··· Provided material ···

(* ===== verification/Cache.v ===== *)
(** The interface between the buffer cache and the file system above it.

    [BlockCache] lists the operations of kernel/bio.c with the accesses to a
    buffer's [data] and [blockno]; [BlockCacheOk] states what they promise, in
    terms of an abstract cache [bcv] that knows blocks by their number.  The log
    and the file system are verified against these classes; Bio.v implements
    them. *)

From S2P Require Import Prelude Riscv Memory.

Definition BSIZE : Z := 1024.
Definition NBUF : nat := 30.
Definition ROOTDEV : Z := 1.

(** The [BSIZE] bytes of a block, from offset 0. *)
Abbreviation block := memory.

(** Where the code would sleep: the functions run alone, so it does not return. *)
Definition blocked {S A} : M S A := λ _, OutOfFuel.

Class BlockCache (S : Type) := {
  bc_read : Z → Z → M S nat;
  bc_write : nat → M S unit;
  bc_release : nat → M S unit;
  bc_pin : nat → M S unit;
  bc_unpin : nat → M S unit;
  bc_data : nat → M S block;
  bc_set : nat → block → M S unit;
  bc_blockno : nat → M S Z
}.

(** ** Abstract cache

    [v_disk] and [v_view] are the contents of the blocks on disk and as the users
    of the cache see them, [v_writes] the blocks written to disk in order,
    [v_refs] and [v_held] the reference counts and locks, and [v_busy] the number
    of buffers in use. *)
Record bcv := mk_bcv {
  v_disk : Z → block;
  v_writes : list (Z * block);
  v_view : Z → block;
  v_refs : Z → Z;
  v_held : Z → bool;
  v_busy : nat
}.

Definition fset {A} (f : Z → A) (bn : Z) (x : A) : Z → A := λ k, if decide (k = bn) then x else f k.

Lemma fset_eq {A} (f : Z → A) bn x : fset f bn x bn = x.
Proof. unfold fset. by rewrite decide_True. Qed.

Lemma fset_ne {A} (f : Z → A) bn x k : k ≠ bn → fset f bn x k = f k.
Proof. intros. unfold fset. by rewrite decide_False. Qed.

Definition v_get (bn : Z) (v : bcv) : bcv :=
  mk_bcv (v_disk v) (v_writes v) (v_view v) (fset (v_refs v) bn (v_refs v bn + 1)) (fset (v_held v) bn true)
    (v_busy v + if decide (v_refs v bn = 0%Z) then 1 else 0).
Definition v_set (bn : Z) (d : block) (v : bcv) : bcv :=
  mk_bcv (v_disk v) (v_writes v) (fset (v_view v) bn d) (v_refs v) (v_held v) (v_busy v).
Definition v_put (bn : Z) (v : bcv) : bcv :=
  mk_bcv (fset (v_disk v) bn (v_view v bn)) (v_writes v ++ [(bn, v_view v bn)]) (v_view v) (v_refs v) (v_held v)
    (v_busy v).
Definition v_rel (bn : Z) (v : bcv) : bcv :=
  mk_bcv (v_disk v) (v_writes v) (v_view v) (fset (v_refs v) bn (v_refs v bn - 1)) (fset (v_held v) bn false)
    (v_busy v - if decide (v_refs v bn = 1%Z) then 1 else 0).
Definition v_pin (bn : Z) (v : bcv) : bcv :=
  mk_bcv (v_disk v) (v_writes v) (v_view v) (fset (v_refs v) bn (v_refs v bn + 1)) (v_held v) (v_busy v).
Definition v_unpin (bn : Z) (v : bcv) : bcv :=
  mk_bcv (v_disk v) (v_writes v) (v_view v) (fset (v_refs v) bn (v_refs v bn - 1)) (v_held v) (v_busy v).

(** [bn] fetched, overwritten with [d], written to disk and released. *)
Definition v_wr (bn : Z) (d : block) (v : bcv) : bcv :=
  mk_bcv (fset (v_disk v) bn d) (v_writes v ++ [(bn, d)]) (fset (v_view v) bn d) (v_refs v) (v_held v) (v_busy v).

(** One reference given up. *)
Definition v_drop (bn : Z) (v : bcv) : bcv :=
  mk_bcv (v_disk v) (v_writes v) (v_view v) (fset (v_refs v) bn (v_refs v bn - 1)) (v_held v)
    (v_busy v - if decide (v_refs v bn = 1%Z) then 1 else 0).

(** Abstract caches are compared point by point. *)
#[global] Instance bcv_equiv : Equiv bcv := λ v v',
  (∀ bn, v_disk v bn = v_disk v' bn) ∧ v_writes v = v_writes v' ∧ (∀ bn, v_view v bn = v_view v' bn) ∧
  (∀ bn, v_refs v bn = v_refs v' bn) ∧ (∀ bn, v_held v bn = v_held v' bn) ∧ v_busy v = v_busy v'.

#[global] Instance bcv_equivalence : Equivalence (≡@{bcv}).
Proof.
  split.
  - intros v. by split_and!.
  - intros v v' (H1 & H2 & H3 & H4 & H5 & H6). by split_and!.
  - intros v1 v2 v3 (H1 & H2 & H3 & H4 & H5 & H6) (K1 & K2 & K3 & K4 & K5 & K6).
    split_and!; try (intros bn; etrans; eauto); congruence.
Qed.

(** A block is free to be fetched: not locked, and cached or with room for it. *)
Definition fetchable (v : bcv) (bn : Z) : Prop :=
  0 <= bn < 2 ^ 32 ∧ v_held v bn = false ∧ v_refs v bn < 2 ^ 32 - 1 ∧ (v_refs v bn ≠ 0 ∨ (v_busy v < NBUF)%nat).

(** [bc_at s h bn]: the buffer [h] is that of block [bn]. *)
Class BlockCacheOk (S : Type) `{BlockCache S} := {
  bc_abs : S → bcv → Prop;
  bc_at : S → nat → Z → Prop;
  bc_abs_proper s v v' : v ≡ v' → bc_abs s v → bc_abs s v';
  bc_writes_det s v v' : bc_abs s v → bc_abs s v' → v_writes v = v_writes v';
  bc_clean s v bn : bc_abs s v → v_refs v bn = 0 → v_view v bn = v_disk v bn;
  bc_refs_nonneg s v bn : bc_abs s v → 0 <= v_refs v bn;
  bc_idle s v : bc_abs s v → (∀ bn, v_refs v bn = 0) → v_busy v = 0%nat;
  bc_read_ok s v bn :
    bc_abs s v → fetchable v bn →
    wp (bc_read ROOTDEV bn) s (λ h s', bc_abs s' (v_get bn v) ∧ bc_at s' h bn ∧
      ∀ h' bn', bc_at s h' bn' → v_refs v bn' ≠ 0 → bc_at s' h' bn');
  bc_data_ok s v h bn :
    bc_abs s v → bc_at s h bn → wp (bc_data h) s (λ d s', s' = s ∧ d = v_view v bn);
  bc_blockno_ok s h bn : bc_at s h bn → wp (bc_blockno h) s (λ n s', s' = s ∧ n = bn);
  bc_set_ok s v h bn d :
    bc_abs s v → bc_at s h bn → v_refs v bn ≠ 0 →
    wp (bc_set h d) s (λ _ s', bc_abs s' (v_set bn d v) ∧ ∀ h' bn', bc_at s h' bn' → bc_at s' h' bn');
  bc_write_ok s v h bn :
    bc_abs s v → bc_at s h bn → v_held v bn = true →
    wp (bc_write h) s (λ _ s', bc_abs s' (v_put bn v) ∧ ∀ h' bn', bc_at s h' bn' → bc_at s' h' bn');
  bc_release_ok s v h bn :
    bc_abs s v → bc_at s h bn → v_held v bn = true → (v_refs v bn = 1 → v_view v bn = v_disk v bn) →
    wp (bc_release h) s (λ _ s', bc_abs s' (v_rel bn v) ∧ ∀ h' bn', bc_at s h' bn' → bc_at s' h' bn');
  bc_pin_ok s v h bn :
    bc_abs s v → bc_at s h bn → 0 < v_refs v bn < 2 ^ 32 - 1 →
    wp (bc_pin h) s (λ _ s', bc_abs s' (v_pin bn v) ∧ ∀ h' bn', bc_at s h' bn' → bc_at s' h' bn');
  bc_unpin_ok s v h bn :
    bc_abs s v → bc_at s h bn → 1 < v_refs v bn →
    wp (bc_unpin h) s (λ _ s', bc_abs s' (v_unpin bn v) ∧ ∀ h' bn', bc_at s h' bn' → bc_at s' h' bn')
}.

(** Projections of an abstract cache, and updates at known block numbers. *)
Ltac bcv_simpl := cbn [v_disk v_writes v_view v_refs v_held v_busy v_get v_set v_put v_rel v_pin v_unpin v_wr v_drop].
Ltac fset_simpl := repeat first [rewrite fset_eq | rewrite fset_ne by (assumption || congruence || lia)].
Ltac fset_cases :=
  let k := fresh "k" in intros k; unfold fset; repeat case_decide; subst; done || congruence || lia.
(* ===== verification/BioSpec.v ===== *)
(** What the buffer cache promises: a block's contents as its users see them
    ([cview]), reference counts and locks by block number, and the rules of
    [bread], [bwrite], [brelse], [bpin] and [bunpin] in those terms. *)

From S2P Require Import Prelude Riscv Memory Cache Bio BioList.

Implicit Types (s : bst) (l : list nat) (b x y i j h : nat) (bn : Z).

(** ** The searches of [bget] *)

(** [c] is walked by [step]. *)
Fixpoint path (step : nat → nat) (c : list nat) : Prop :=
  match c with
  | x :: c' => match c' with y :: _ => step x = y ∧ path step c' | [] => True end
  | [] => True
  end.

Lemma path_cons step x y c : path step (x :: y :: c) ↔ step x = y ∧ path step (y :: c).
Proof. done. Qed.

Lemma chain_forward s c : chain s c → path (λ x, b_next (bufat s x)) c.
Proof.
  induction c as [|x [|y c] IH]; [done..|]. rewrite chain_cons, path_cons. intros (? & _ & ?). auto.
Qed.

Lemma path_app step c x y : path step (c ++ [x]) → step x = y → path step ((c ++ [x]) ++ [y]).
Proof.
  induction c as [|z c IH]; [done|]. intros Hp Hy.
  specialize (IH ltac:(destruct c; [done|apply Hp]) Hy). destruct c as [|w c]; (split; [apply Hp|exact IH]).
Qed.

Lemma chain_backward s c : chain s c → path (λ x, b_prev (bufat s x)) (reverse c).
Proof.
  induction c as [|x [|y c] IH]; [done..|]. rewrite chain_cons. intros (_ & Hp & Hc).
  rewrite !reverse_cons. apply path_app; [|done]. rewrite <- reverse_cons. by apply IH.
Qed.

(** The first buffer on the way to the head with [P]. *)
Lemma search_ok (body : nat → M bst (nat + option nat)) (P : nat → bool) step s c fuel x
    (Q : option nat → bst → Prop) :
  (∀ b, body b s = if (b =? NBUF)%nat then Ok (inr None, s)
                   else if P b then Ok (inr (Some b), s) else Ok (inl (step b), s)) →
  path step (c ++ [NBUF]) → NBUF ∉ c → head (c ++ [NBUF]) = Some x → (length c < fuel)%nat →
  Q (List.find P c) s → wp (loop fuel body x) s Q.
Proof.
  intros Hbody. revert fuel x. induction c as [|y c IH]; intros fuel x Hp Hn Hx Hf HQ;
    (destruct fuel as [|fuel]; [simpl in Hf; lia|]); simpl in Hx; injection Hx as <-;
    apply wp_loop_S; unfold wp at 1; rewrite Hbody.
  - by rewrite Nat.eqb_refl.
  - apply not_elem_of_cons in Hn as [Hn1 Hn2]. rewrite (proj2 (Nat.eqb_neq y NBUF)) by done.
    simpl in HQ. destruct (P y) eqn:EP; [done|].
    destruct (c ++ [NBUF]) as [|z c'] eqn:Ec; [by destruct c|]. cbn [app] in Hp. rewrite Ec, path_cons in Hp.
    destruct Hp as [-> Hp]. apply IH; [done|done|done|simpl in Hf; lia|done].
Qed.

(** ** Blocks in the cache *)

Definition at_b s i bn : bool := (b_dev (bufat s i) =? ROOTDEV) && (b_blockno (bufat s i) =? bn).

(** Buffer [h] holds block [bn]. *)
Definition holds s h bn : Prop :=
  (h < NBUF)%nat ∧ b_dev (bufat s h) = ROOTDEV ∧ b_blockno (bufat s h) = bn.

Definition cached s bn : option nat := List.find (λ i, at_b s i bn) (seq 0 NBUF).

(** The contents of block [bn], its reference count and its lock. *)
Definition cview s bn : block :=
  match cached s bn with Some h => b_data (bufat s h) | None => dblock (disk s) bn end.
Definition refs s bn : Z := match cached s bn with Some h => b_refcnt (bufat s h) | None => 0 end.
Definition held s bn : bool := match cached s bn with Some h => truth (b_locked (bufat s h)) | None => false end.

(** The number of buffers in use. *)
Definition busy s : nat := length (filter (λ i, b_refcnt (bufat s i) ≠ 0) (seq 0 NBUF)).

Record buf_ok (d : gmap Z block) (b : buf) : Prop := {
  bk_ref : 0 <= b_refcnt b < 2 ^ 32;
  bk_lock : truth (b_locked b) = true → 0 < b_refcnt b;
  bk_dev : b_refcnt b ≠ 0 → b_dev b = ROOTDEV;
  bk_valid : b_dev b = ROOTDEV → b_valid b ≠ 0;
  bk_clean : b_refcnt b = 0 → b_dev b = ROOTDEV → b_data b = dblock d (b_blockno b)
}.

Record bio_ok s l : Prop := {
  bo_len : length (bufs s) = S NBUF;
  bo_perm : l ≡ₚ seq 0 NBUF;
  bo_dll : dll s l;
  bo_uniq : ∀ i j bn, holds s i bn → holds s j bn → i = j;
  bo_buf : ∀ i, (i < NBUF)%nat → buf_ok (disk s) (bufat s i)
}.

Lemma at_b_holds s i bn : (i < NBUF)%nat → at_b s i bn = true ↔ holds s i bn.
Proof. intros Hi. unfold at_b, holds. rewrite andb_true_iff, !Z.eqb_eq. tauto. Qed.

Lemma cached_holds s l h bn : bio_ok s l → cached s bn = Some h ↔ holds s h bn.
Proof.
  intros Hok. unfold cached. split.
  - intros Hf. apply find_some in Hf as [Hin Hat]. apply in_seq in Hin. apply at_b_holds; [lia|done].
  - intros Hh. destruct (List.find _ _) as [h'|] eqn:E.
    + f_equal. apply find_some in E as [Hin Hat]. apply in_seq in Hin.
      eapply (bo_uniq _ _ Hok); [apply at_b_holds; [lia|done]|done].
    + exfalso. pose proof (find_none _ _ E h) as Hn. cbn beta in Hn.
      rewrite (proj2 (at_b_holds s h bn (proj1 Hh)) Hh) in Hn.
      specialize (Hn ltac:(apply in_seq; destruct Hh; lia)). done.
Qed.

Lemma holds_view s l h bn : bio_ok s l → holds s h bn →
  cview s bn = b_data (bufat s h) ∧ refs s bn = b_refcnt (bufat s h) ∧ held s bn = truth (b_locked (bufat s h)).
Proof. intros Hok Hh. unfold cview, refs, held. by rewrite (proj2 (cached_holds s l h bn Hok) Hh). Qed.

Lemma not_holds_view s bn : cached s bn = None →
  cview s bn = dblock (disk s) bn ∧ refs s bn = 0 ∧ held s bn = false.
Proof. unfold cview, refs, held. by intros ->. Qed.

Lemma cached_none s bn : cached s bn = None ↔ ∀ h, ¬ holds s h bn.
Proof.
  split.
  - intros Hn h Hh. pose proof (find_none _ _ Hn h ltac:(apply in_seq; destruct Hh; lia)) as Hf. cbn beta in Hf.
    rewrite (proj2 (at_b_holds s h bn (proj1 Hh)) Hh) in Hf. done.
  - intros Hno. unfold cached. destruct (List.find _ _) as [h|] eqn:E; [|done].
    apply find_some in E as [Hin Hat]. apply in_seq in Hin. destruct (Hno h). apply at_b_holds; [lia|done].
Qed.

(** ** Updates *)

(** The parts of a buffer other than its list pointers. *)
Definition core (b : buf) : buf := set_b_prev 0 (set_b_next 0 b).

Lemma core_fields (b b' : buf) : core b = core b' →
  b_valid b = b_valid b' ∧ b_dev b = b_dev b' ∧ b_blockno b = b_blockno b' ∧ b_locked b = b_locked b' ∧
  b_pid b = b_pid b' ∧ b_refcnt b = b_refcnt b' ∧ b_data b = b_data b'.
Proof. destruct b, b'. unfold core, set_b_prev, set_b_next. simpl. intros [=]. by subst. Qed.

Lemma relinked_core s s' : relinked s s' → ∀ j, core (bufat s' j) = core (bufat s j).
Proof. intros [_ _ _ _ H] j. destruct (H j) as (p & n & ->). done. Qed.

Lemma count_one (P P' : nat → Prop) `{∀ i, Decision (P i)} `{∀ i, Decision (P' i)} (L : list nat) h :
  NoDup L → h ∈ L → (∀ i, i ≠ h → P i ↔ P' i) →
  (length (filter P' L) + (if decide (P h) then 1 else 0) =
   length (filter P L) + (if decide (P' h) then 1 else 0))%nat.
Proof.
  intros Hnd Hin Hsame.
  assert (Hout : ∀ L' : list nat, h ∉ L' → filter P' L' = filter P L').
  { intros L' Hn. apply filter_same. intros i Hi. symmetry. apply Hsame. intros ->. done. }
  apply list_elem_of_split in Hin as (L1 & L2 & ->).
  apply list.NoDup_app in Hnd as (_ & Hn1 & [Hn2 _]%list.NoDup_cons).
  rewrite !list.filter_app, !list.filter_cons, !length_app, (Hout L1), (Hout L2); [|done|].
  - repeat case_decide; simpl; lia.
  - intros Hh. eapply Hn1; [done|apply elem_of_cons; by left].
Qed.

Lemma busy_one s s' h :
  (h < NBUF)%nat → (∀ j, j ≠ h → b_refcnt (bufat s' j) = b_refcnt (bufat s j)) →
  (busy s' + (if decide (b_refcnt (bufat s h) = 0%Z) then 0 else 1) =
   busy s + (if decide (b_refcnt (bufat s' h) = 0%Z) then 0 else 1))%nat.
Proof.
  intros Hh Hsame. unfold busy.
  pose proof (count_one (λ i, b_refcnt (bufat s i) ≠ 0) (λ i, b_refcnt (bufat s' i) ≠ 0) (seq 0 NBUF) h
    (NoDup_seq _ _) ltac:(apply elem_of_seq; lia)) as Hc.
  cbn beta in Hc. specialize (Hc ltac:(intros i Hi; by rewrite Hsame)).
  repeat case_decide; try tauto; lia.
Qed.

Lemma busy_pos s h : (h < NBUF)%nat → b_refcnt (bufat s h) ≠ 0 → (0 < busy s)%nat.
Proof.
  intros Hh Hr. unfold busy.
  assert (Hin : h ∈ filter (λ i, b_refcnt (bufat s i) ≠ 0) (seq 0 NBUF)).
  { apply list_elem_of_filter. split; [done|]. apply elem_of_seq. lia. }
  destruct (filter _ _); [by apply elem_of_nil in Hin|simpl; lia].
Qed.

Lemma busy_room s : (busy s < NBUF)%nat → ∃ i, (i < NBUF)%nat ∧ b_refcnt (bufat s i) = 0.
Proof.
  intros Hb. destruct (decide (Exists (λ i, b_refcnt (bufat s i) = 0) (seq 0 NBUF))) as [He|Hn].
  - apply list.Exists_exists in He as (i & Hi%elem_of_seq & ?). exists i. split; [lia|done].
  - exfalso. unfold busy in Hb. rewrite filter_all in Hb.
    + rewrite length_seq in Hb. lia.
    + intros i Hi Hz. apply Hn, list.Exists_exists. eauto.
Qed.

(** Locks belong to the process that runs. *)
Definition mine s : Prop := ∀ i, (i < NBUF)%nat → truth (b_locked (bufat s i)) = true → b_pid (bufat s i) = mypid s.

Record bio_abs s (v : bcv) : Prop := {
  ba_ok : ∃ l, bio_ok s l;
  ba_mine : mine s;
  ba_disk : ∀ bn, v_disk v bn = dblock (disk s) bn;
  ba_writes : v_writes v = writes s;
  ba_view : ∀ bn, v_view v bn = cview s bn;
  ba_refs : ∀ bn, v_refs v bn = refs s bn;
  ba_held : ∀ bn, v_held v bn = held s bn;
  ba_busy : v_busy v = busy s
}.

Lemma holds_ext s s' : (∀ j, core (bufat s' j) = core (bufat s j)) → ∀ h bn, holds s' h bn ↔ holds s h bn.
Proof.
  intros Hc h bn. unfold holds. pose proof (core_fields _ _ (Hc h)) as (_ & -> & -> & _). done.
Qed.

···

Exercise description:
Please give back, exactly as it stands above, the stretch from the line with "Definition NBUF : nat := 30." through the line with "bc_read : Z → Z → M S nat;", and no line outside it.

Solution for this task:
Definition NBUF : nat := 30.
Definition ROOTDEV : Z := 1.

(** The [BSIZE] bytes of a block, from offset 0. *)
Abbreviation block := memory.

(** Where the code would sleep: the functions run alone, so it does not return. *)
Definition blocked {S A} : M S A := λ _, OutOfFuel.

Class BlockCache (S : Type) := {
  bc_read : Z → Z → M S nat;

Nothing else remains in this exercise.